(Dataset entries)
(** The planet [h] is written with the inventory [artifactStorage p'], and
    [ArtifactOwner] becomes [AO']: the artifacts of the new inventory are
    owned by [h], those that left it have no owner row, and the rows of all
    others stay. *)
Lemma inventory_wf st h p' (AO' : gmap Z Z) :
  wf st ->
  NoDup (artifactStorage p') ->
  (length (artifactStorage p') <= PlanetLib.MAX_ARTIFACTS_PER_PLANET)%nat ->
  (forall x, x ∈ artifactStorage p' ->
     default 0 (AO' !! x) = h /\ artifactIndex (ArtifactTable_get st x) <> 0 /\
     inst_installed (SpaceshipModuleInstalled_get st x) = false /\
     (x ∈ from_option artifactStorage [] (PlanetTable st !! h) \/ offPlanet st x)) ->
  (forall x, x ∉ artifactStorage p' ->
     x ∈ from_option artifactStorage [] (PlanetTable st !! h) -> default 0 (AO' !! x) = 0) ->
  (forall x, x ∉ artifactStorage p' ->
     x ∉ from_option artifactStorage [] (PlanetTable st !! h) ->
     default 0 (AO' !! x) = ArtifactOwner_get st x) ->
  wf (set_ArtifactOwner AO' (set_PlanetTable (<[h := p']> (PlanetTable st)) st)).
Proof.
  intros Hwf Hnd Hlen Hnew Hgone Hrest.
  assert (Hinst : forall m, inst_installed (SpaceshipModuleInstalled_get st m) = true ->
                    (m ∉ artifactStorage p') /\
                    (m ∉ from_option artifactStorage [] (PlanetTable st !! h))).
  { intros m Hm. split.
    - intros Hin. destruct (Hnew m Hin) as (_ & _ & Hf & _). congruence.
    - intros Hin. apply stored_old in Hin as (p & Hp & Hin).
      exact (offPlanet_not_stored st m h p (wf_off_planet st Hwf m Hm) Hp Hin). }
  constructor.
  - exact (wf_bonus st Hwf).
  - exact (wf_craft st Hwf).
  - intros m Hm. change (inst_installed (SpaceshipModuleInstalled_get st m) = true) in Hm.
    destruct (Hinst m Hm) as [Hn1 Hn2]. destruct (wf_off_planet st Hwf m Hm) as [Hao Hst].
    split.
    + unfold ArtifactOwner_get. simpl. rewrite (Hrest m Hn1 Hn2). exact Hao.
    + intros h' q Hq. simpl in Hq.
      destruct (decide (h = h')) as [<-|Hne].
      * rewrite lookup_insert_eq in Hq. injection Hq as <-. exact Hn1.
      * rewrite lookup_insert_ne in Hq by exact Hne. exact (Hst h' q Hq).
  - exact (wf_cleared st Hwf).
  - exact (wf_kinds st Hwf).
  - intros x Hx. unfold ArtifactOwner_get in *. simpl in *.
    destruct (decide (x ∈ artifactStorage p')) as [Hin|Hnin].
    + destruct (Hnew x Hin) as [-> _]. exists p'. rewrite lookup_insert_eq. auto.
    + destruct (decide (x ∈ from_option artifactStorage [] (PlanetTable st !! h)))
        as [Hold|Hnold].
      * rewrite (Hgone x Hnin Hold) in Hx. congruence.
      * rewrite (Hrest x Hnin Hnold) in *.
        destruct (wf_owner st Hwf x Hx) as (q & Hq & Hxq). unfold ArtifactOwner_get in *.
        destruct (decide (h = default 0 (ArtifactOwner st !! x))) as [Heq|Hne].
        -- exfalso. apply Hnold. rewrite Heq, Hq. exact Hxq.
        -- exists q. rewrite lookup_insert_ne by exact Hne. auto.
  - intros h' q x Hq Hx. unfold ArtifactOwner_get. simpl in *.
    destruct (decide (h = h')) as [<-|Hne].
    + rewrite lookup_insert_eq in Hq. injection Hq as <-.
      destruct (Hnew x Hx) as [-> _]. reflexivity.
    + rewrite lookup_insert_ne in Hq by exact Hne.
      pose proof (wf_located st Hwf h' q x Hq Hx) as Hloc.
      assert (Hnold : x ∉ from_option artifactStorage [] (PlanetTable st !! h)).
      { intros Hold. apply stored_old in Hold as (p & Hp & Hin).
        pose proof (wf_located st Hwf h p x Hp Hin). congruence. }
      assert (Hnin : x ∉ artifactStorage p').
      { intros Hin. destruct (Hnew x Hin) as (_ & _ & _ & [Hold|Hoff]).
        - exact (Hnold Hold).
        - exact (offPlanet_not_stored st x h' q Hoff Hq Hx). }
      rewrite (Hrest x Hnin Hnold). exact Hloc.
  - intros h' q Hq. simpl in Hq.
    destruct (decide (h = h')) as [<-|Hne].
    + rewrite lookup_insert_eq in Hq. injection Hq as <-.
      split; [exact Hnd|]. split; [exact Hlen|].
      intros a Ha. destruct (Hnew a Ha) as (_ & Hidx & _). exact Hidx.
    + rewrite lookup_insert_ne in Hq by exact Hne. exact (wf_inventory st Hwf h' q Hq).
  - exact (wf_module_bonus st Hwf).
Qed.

== What is expected ==
Exact duplication is required for the lines above, from the line that contains "(length (artifactStorage p')" to the line that contains "(m ∉ artifactStorage", inclusive; omit all others.

== Solution to the exercise ==
  (length (artifactStorage p') <= PlanetLib.MAX_ARTIFACTS_PER_PLANET)%nat ->
  (forall x, x ∈ artifactStorage p' ->
     default 0 (AO' !! x) = h /\ artifactIndex (ArtifactTable_get st x) <> 0 /\
     inst_installed (SpaceshipModuleInstalled_get st x) = false /\
     (x ∈ from_option artifactStorage [] (PlanetTable st !! h) \/ offPlanet st x)) ->
  (forall x, x ∉ artifactStorage p' ->
     x ∈ from_option artifactStorage [] (PlanetTable st !! h) -> default 0 (AO' !! x) = 0) ->
  (forall x, x ∉ artifactStorage p' ->
     x ∉ from_option artifactStorage [] (PlanetTable st !! h) ->
     default 0 (AO' !! x) = ArtifactOwner_get st x) ->
  wf (set_ArtifactOwner AO' (set_PlanetTable (<[h := p']> (PlanetTable st)) st)).
Proof.
  intros Hwf Hnd Hlen Hnew Hgone Hrest.
  assert (Hinst : forall m, inst_installed (SpaceshipModuleInstalled_get st m) = true ->
                    (m ∉ artifactStorage p') /\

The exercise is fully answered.